Brian Eno's own contribution to the series, Discreet Music, was a precise yet random, many-minuted sequence of treated, processed tones rather than a strict, propulsive parade of traditional notes naturally performed. It referred to and refined techniques and sounds from La Monte Young drone, Tony Conrad reiteration, Terry Riley ritualism, Miles purity and Steve Reich layered minimalism, but was recorded with a pop producer's ear for dynamics and atmosphere, and an enthusiast's knowledge of progressive-minded German electronic music.

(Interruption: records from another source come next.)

(* ===== verification/NodeRun.v ===== *)
(** * Running one node on given inputs

    An executable run of a coroutine against finite input streams, its
    adequacy with respect to the program logic of [Coro], and the termination
    of every node class on complete inputs: a coroutine all of whose loop turns
    read from a queue ends when its inputs end. *)

From stdpp Require Import base gmap strings list fin_maps.
From S2P Require Import Prelude Events Coro Processor PortLogic Nodes NodeProtocol.

(** ** Executions *)

Section run.
Context {T : Type}.

(** What a node finds when it runs alone: what is still to be read from each
    queue, the answers of the abort channel, and what was read and written. *)
Record env := Env {
  stream : gmap qid (list (option T));
  answers : list (option (option Z));
  history : list (event T);
}.

Inductive final (A : Type) : Type :=
| Returned (a : A) (e : env)
| Blocked (q : qid) (e : env)
| Crashed (c : crash) (e : env).
Arguments Returned {A} _ _.
Arguments Blocked {A} _ _.
Arguments Crashed {A} _ _.

Definition read_env (q : qid) (v : option T) (vs : list (option T)) (e : env) : env :=
  Env (<[q := vs]> (stream e)) (answers e) (history e ++ [Got q v]).
Definition write_env (q : qid) (v : option T) (e : env) : env :=
  Env (stream e) (answers e) (history e ++ [Put q v]).
(** [nodes_.insert({id, std::move(node)})] does not replace. *)
Definition insert_new {A} (id : Z) (a : A) (m : gmap Z A) : gmap Z A :=
  match m !! id with Some _ => m | None => <[id := a]> m end.
Definition insert_node (id : Z) (n : node T U) : B unit :=
  update (λ p, set_nodes (insert_new id n (nodes_ p)) p).

Definition insert_leaf (id : Z) : B unit := update (λ p, set_leaves (leaves_ p ∪ {[id]}) p).
Definition erase_leaf (id : Z) : B unit := update (λ p, set_leaves (leaves_ p ∖ {[id]}) p).

Definition add_edge (from to : Z) : B unit :=
  update (λ p, set_dags (<[from := default ∅ (dags_ p !! from) ∪ {[to]}]> (dags_ p)) p).

Definition new_node_check (id : Z) : B unit :=
  found ← get (λ p, nodes_ p !! id);
  match found with Some _ => throw "add duplicate node to pipeline" | None => mret tt end.

Definition leaf_check (leaf_id : Z) : B unit :=
  leaves ← get leaves_;
  if decide (leaf_id ∈ leaves) then mret tt else throw "invalid leaf node for pipeline".

(** [leaves_check] for sets and for vectors *)
Definition leaves_check_set (leaves : gset Z) : B unit := for_all (set_order leaves) leaf_check.
Definition leaves_check_vector (leaves : list Z) : B unit := for_all leaves leaf_check.

(** [assert(nodes_.find(id) != nodes_.end())] *)
Definition assert_node (id : Z) : B unit :=
  found ← get (λ p, nodes_ p !! id);
  assert_that (match found with Some _ => true | None => false end).

(** The body of the loops of [merge_to] and [merge]. *)
Definition connect_leaf (queue : qid) (id each : Z) (n : node T U) : B (node T U) :=
  leaf ← node_at each;
  let '(leaf', n') := connect_queue leaf n queue in
  store_node each leaf' ;;
  add_edge each id ;;
  mret n'.

Definition merge_to (insert_to_leaves : bool) (n : node T U) (leaves : gset Z) : B Z :=
  let id := processor_id_ n in
  new_node_check id ;;
  leaves_check_set leaves ;;
  size ← get (λ p, channel_size (option_ p));
  queue ← make_queue size;
  n' ← for_all_with (set_order leaves) n (λ each n,
         n' ← connect_leaf queue id each n;
         erase_leaf each ;;
         mret n');
  insert_node id n' ;;
  (if insert_to_leaves then insert_leaf id else mret tt) ;;
  mret id.

Definition merge (insert_to_leaves : bool) (n : node T U) : B Z :=
  leaves ← get leaves_;
  if decide (leaves = ∅) then throw "can not merge for empty_leaves pipeline" else
  let id := processor_id_ n in
  new_node_check id ;;
  size ← get (λ p, channel_size (option_ p));
  queue ← make_queue size;
  n' ← for_all_with (set_order leaves) n (connect_leaf queue id);
  update (set_leaves ∅) ;;
  insert_node id n' ;;
  (if insert_to_leaves then insert_leaf id else mret tt) ;;
  mret id.

(** ** The interface *)

Definition AddSource (source : node T U) : B Z :=
  let id := processor_id_ source in
  new_node_check id ;;
  insert_node id source ;;
  insert_leaf id ;;
  update (λ p, set_sources (sources_ p ++ [id]) p) ;;
  mret id.

Definition AddTransform (leaf_id : Z) (transform : node T U) : B Z :=
  let trans_id := processor_id_ transform in
  new_node_check trans_id ;;
  leaf_check leaf_id ;;
  assert_node leaf_id ;;
  leaf ← node_at leaf_id;
  size ← get (λ p, channel_size (option_ p));
  '(leaf', transform') ← connect leaf transform size;
  store_node leaf_id leaf' ;;
  add_edge leaf_id trans_id ;;
  erase_leaf leaf_id ;;
  insert_leaf trans_id ;;
  insert_node trans_id transform' ;;
  mret trans_id.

It became the official first stirrings of the ambient genre, so that what to some extent had risen out of classical music, and out of the tonal, speculative response of romantics to the abrasive confrontation of serialism and musique concrète, escaped such deadening classification, and generated new routes and positive hybrids.

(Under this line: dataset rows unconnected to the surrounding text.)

(* ===== verification/PipelineInv.v ===== *)
(** * The builder keeps pipelines well formed

    [wiring] relates the ports of the nodes, the queues and the edges of a
    pipeline: every queue between its nodes has one reader, which expects as many
    ends of file as the queue has writers; the edges are exactly the
    writer-reader pairs; and they form no cycle.  The ports of a
    [ChannelSource] and a [ChannelSink] to channels of the user are left out.  [built] adds that every node has its inputs
    connected and every node that is not a leaf its outputs.  Each operation
    of the builder keeps [built], and a completed pipeline is a network
    of connected nodes. *)

From stdpp Require Import base functions gmap strings fin_maps fin_sets list.
From S2P Require Import Prelude Events Coro Processor Nodes PortLogic NodeProtocol Pipeline.

Section wiring.
Context {T U : Type}.
Implicit Types (n : node T U) (ns : gmap Z (node T U)) (qs : list Z) (d : gmap Z (gset Z)).

Definition writes n (q : qid) : nat := if decide (q ∈ out_duty n) then 1 else 0.
Definition expects n (q : qid) : nat := in_duty n !!! q.

(** A [ChannelSource] reads from, and a [ChannelSink] writes to, a channel of
    the user: their ports to the outside are no business of the builder. *)
Definition outside_in (k : kind T U) : bool := match k with KChannelSource => true | _ => false end.
Definition outside_out (k : kind T U) : bool := match k with KChannelSink => true | _ => false end.
Definition inner_writes n (q : qid) : nat := if outside_out (node_kind n) then 0 else writes n q.
Definition inner_expects n (q : qid) : nat := if outside_in (node_kind n) then 0 else expects n q.

(** [cap]: the capacity of all queues; [rank]: a topological order. *)
Record wiring (cap : Z) qs (rank : Z → nat) (bound : nat) d ns : Prop := {
  w_balance q : Σ[n ∈ ns] inner_writes n q = Σ[n ∈ ns] inner_expects n q;
  w_reader q a b na nb :
    ns !! a = Some na → ns !! b = Some nb → 0 < inner_expects na q → 0 < inner_expects nb q → a = b;
  w_cap q a n : ns !! a = Some n → 0 < inner_writes n q + inner_expects n q → qs !! q = Some cap;
  w_edges a b : b ∈ default ∅ (d !! a) ↔
    ∃ q na nb, ns !! a = Some na ∧ ns !! b = Some nb ∧ 0 < inner_writes na q ∧ 0 < inner_expects nb q;
  w_rank q a b na nb :
    ns !! a = Some na → ns !! b = Some nb → 0 < inner_writes na q → 0 < inner_expects nb q → rank a < rank b;
  w_bound a n : ns !! a = Some n → rank a < bound;
}.

Lemma wiring_empty cap qs : wiring cap qs (λ _, 0) 0 ∅ ∅.
Proof.
  split; try (intros; by simplify_map_eq).
  intros a b. split; [|naive_solver]. by rewrite lookup_empty.
Qed.

Lemma wiring_new_queue cap qs c rank bound d ns :
  wiring cap qs rank bound d ns → wiring cap (qs ++ [c]) rank bound d ns.
Proof.
  intros [Hb Hr Hc He Hk Hd]. split; try done.
  intros q a n Hn Hq. apply lookup_app_l_Some. eauto.
Qed.

(** A node without duties. *)
Lemma wiring_add cap qs rank bound d ns id n :
  wiring cap qs rank bound d ns → ns !! id = None →
  (∀ q, inner_writes n q = 0) → (∀ q, inner_expects n q = 0) →
  wiring cap qs (<[id := bound]> rank) (S bound) d (<[id := n]> ns).
Proof.
  intros [Hb Hr Hc He Hk Hd] Hid Hw Hx.
  assert (∀ a m q, <[id := n]> ns !! a = Some m → 0 < inner_writes m q ∨ 0 < inner_expects m q →
            ns !! a = Some m ∧ a ≠ id) as Hold.
  { intros a m q [[-> ->]|[Hne Hm]]%lookup_insert_Some Hq; [rewrite Hw, Hx in Hq; lia|done]. }
  split.
  - intros q. rewrite !sum_over_insert by done. by rewrite Hw, Hx, Hb.
  - intros q a b na nb Ha Hb' Hqa Hqb.
    apply (Hold _ _ q) in Ha as [Ha _]; [|lia]. apply (Hold _ _ q) in Hb' as [Hb' _]; [|lia]. eauto.
  - intros q a m Hm Hq. apply (Hold _ _ q) in Hm as [Hm _]; [|lia]. eauto.
  - intros a b. rewrite He. split; intros (q & na & nb & Ha & Hb' & Hq1 & Hq2); exists q, na, nb.
    + assert (a ≠ id) by congruence. assert (b ≠ id) by congruence. by rewrite !lookup_insert_ne.
    + apply (Hold _ _ q) in Ha as [Ha _]; [|lia]. apply (Hold _ _ q) in Hb' as [Hb' _]; [|lia]. done.
  - intros q a b na nb Ha Hb' Hq1 Hq2.
    apply (Hold _ _ q) in Ha as [Ha Hna]; [|lia]. apply (Hold _ _ q) in Hb' as [Hb' Hnb]; [|lia].
    rewrite !fn_lookup_insert_ne by done. eauto.
  - intros a m Hm. destruct (decide (a = id)) as [->|Hne]; [rewrite fn_lookup_insert; lia|].
    rewrite lookup_insert_ne in Hm by done. rewrite fn_lookup_insert_ne by done. apply Hd in Hm. lia.
Qed.

(** A new pair of writer and reader on queue [q]. *)
Section connect.
Context (cap : Z) qs (rank : Z → nat) (bound : nat) d ns (a b : Z) (na nb na' nb' : node T U) (q : qid).
Hypothesis Hwiring : wiring cap qs rank bound d ns.
Hypothesis Ha : ns !! a = Some na.
Hypothesis Hbn : ns !! b = Some nb.
Hypothesis Hrank : rank a < rank b.
Hypothesis Hq : qs !! q = Some cap.
Hypothesis Hna : inner_writes na q = 0.
Hypothesis Hwa : ∀ q', inner_writes na' q' = if decide (q' = q) then 1 else inner_writes na q'.
Hypothesis Hxa : ∀ q', inner_expects na' q' = inner_expects na q'.
Hypothesis Hwb : ∀ q', inner_writes nb' q' = inner_writes nb q'.
Hypothesis Hxb : ∀ q', inner_expects nb' q' = if decide (q' = q) then S (inner_expects nb q) else inner_expects nb q'.
Hypothesis Huniq : ∀ c nc, ns !! c = Some nc → 0 < inner_expects nc q → c = b.

#[local] Abbreviation ns' := (<[a := na']> (<[b := nb']> ns)).

Lemma connect_ne : a ≠ b.
Proof. intros ->. lia. Qed.

Lemma connect_balance q' : sum_over (λ n, inner_writes n q') ns' = sum_over (λ n, inner_expects n q') ns'.
Proof.
  pose proof (sum_over_update (λ n, inner_writes n q') (<[b := nb']> ns) a na na') as H1.
  pose proof (sum_over_update (λ n, inner_writes n q') ns b nb nb' Hbn) as H2.
  pose proof (sum_over_update (λ n, inner_expects n q') (<[b := nb']> ns) a na na') as H3.
  pose proof (sum_over_update (λ n, inner_expects n q') ns b nb nb' Hbn) as H4.
  rewrite lookup_insert_ne in H1, H3 by (apply not_eq_sym, connect_ne).
  specialize (H1 Ha). specialize (H3 Ha). simpl in *.
  rewrite Hwa in H1. rewrite Hwb in H2. rewrite Hxa in H3. rewrite Hxb in H4.
  pose proof (w_balance _ _ _ _ _ _ Hwiring q'). case_decide; subst; lia.
Qed.

(** The duties of the nodes of the new network, from those of the old one. *)
Lemma connect_new c nc :
  ns' !! c = Some nc → ∃ nc0, ns !! c = Some nc0 ∧
    (∀ q', inner_writes nc q' = if decide (c = a ∧ q' = q) then 1 else inner_writes nc0 q') ∧
    (∀ q', inner_expects nc q' = if decide (c = b ∧ q' = q) then S (inner_expects nc0 q) else inner_expects nc0 q').
Proof.
  pose proof connect_ne as Hne.
  intros [[<- <-]|[Hca [[<- <-]|[Hcb Hc']]%lookup_insert_Some]]%lookup_insert_Some.
  - exists na. split; [done|]. split; intros q'; rewrite ?Hwa, ?Hxa; repeat case_decide; naive_solver.
  - exists nb. split; [done|]. split; intros q'; rewrite ?Hwb, ?Hxb; repeat case_decide; naive_solver.
  - exists nc. split; [done|]. split; intros q'; repeat case_decide; naive_solver.
Qed.

Lemma connect_old c nc : ns !! c = Some nc → ∃ nc', ns' !! c = Some nc'.
Proof.
  intros Hc. destruct (decide (c = a)) as [->|]; [rewrite lookup_insert_eq; eauto|].
  rewrite lookup_insert_ne by done.
  destruct (decide (c = b)) as [->|]; [rewrite lookup_insert_eq; eauto|].
  rewrite lookup_insert_ne by done. eauto.
Qed.

(** The only reader of [q] is [b]; the readers of the other queues stay. *)
Lemma connect_reads c nc0 q' :
  ns !! c = Some nc0 →
  0 < (if decide (c = b ∧ q' = q) then S (inner_expects nc0 q) else inner_expects nc0 q') →
  c = b ∧ q' = q ∨ q' ≠ q ∧ 0 < inner_expects nc0 q'.
Proof.
  intros Hc Hx. destruct (decide (q' = q)) as [->|Hq']; [left|right].
  - split; [|done]. destruct (decide (c = b)); [done|].
    rewrite decide_False in Hx by (by intros [? _]). eauto.
  - by rewrite decide_False in Hx by (by intros [_ ?]).
Qed.

(** A writer of [q] in the old network has [b] as its reader. *)
Lemma connect_writer c nc : ns !! c = Some nc → 0 < inner_writes nc q → 0 < inner_expects nb q.
Proof.
  intros Hc Hw. pose proof (sum_over_le (λ n, inner_writes n q) ns c nc Hc) as Hle. simpl in Hle.
  destruct (sum_over_pos (λ n, inner_expects n q) ns) as (e & ne & Hen & Hex).
  { rewrite <- (w_balance _ _ _ _ _ _ Hwiring). lia. }
  assert (e = b) as -> by eauto. congruence.
Qed.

The glowing Discreet Music was the most explicitly glamorous of the radiant Obscure 10, not just because it was highbrow pin-up Eno, of Roxy, Bowie's modern mentor, but because it was clearly predicting, with such force considering how delicate and non-committal it seemed, a whole new set of possibly endless musical futures. Bryars's record contained elements that meant it could be classified as ambient, or electronic, or even, in a post-Can, Faust and Neu! sense, experimental rock, but was really none of those. It was truly in a world of its own, and yet completely gripping, and for all its spectacular, spectral otherness, deeply accessible.

It didn't obviously suggest ways forward like Discreet Music, but didn't shut down possibilities - it would just take longer to work out, and to absorb, in terms of what it proposed about how to write a piece of music as a response to feelings, history, consciousness, spirit, technique and technical knowledge. Much of the multimedia sound art that now is more likely to be nominated for the Turner Prize than the Mercury is rooted in Bryars, with his roots in Cage and Cornelius Cardew, with their roots in Duchamp and Satie.

A STILL PLACE IN AN UNSTABLE WORLD

The Sinking Of The Titanic was so powerfully distinct, almost psychedelically anomalous, that it instantly emphasised that the label was no gimmick, no trivial rock-star indulgence. Obscure became a series of philosophical blueprints for what was to come in non-dance electronic music. Titanic continues to sound how music should sound as the twenty-first century unfolds, a century technologically over-sure of itself, but surrounded by unprecedented pressures, unexpected dramas and vast, undulating darkness requiring adaptive, indeterminate music that emerges out of and feeds back into the volatile transformation and fracturing of reality. (In this reality, the internet is either the ocean, or the iceberg, or both.)

It examines the most extraordinary circumstances at the centre of a bewildering, world-shaking catastrophe as a way of understanding what it is about music that can make it such enthralling, consoling and necessary company. It's a way of taking control in the middle of chaos and the unknown.